(Data records)
------------------------------------------------------------
(* ===== verification/StateMapping.v ===== *)
(** * Package internal/consensus: the write set of a command

    [Module ApplyMapping]: a reducer's outcome as the complete request to the
    store (apply_request.go), with the canonical outcome bytes
    ([Outcome.ResultJSON] of reducer/reducer.go). *)

From stdpp Require Import base gmap strings list pretty.
From Stdlib Require Import ZArith NArith Lia.
From S2P Require Import Prelude.
From S2P Require Import GoLib.
From S2P Require Import GoJson.
From S2P Require Import CodecLayer.
From S2P Require Import GoMarshal.
From S2P Require Import DomainValues.
From S2P Require Import TaskEntity.
From S2P Require Import LeaseEntity.
From S2P Require Import AgentSessionEntity.
From S2P Require Import VoterSetEntity.
From S2P Require Import DeviceEntity.
From S2P Require Import PlanMemoryEntity.
From S2P Require Import PolicyEntity.
From S2P Require Import ConflictEntity.
From S2P Require Import PublicationEntity.
From S2P Require Import CredentialEntity.
From S2P Require Import EventModel.
From S2P Require Import ChainCommitments.
From S2P Require Import ReducerState.
From S2P Require Import RepositoryState.
From S2P Require Import StateLoad.
From S2P Require Import PeerAdmission.
From S2P Require Import ProjectionRows.
From S2P Require Import ProjectionStore.
From S2P Require Import ProjectionStream.
From S2P Require Import StoreRecords.
From S2P Require Import StoreResults.
From S2P Require Import StoreApply.
From S2P Require Import StoreBoundary.
From S2P Require Import CanonicalCoverage.

Module ApplyMapping.

Inductive Error := ErrInvalidApplyMapping.

#[global] Instance Error_eq_dec : EqDecision Error.
Proof. solve_decision. Defined.

Record ApplyContext := mkApplyContext {
  Term : N;
  LogIndex : N;
  RecoveryGeneration : N;
  AppliedAt : string;
  OriginBootID : string;
  MonotonicNowNS : Z;
  PriorHeads : StoreRecords.ApplyHeads }.

Record localApplyContext := mkLocalApplyContext {
  LRecoveryGeneration : N;
  LAppliedAt : string;
  LOriginBootID : string;
  LMonotonicNowNS : Z;
  LPriorHeads : StoreRecords.ApplyHeads }.

(** ** Directives *)

Definition present {A} (value : option A) : bool :=
  match value with Some _ => true | None => false end.

Definition validateOutcomeDirectives (proposal : Event.Proposal) (outcome : Reducer.Outcome)
    : option Error :=
  let accepted := Reducer.Accepted outcome in
  let kind := Event.PKind proposal in
  refuse ErrInvalidApplyMapping
    when (negb accepted &&
          (Reducer.RecordActivity outcome || present (Reducer.Audit outcome) ||
           present (Reducer.RecordedAudit outcome) || present (Reducer.OCheckpoint outcome))) ;;
  refuse ErrInvalidApplyMapping
    when (present (Reducer.RecordedAudit outcome) && (kind != Event.KindAuditRecorded) ||
          accepted && (kind == Event.KindAuditRecorded) &&
          negb (present (Reducer.RecordedAudit outcome))) ;;
  refuse ErrInvalidApplyMapping
    when (present (Reducer.OCheckpoint outcome) && (kind != Event.KindConsensusCheckpoint) ||
          accepted && (kind == Event.KindConsensusCheckpoint) &&
          negb (present (Reducer.OCheckpoint outcome))) ;;
  refuse ErrInvalidApplyMapping when (accepted && present (Reducer.Alarm outcome)) ;;
  refuse ErrInvalidApplyMapping
    when (present (Reducer.Alarm outcome) && (kind != Event.KindWorkspaceConflictDetected)) ;;
  None.

(** ** Projections *)

Definition scopeKindText (kind : Reducer.ScopeKind) : string :=
  match kind with
  | Reducer.ScopeAgent => "agent" | Reducer.ScopeBoot => "boot"
  | Reducer.ScopeKindUnknown text => text
  end.

Definition scopeRow (scope : Reducer.OriginScope) : Projections.OriginScopeRow :=
  let key := Reducer.ScopeKey scope in
  Projections.mkOriginScopeRow (Reducer.KDeviceID key) (scopeKindText (Reducer.KKind key))
    (Reducer.KScopeID key) (Reducer.LastSequence scope).

Definition credentialRole (role : CredentialAuthorization.Role) : Device.Role :=
  match role with
  | CredentialAuthorization.RoleOwner => Device.RoleOwner
  | CredentialAuthorization.RoleEditor => Device.RoleEditor
  | CredentialAuthorization.RoleUnknown text => Device.RoleUnknown text
  end.

Definition authorizationRow (authorization : CredentialAuthorization.Authorization)
    : Projections.CredentialAuthorizationRow :=
  Projections.mkCredentialAuthorizationRow
    (CredentialAuthorization.SessionID authorization) (CredentialAuthorization.DeviceID authorization)
    (CredentialAuthorization.Epoch authorization)
    (CredentialAuthorization.EpochPublicKey authorization)
    (CredentialAuthorization.KeyDigest authorization)
    (credentialRole (CredentialAuthorization.ARole authorization))
    (CredentialAuthorization.IssuedAt authorization)
    (CredentialAuthorization.NotBefore authorization)
    (CredentialAuthorization.AValiditySeconds authorization)
    (CredentialAuthorization.AuthorityVoterSetVersion authorization)
    (CredentialAuthorization.ClockEndorsements authorization)
    (CredentialAuthorization.BindingSignature authorization)
    (CredentialAuthorization.AuthorizationChainIndex authorization).

Definition controlFileRow (proposal : ControlFile.Proposal) : Projections.ControlFileProposalRow :=
  Projections.mkControlFileProposalRow (ControlFile.ProposalEventID proposal)
    (ControlFile.SessionID proposal) (ControlFile.Path proposal)
    match ControlFile.POperation proposal with
    | ControlFile.OperationUpsert => Projections.ControlFileUpsert
    | ControlFile.OperationDelete => Projections.ControlFileDelete
    | ControlFile.OperationUnknown text => Projections.ControlFileUnknown text
    end
    (ControlFile.ContentDigest proposal) (ControlFile.ContentSize proposal)
    (ControlFile.Diff proposal) (ControlFile.ProposedByDeviceID proposal)
    (ControlFile.ChainIndex proposal).

Definition projectionWrites (changes : Reducer.Changes) : Projections.ProjectionWrites :=
  Projections.mkProjectionWrites (scopeRow <$> Reducer.OriginScopes changes)
    (Reducer.AuditCounters changes) (Reducer.Tasks changes) (Reducer.PlanRevisions changes)
    (Reducer.PlanCurrent changes) (Reducer.MemoryRecords changes) (Reducer.Leases changes)
    (Reducer.Devices changes) (Reducer.VoterSets changes) (Reducer.CredentialAuthorities changes)
    (Reducer.AgentSessions changes) (Reducer.CanonicalRefs changes)
    (authorizationRow <$> Reducer.CredentialAuthorizations changes) (Reducer.Publications changes)
    (controlFileRow <$> Reducer.ControlFileProposals changes) (Reducer.MergeConflicts changes)
    (Reducer.SessionPolicy changes).

(** ** Audit *)

Definition ipcChannel (actor : Event.ActorType) : string :=
  match actor with
  | Event.ActorAgent => "agent" | Event.ActorHuman => "operator" | Event.ActorDaemon => "daemon"
  | Event.ActorUnknown _ => EmptyString
  end.

Definition auditSubject (proposal : Event.Proposal) (directive : option Reducer.AuditDirective)
    : string :=
  let entity :=
    let entityID := Event.PEntityID proposal in
    if Event.present entityID && (strlen (Event.value entityID) <=? 256)%N
    then Event.value entityID else "session:" +:+ Event.SessionID proposal in
  match directive with
  | Some directive =>
      if (strlen (Reducer.Subject directive) <=? 256)%N then Reducer.Subject directive else entity
  | None => entity
  end.

Definition class_json (class : string) : list N :=
  bytes_of "{" ++ Marshal.quote "class" ++ bytes_of ":" ++ Marshal.quote class ++ bytes_of "}".

Definition AlarmClass_text (class : Reducer.AlarmClass) : string :=
  match class with
  | Reducer.AlarmConflictIntegrity => "conflict_integrity"
  | Reducer.AlarmConflictDetectorCompatibility => "conflict_detector_compatibility"
  end.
------------------------------------------------------------
Copy, exactly and only, the lines above that begin with the one containing "Definition scopeKindText (kind" and finish with the one containing "let key := Reducer.ScopeKey scope in".

Definition scopeKindText (kind : Reducer.ScopeKind) : string :=
  match kind with
  | Reducer.ScopeAgent => "agent" | Reducer.ScopeBoot => "boot"
  | Reducer.ScopeKindUnknown text => text
  end.

Definition scopeRow (scope : Reducer.OriginScope) : Projections.OriginScopeRow :=
  let key := Reducer.ScopeKey scope in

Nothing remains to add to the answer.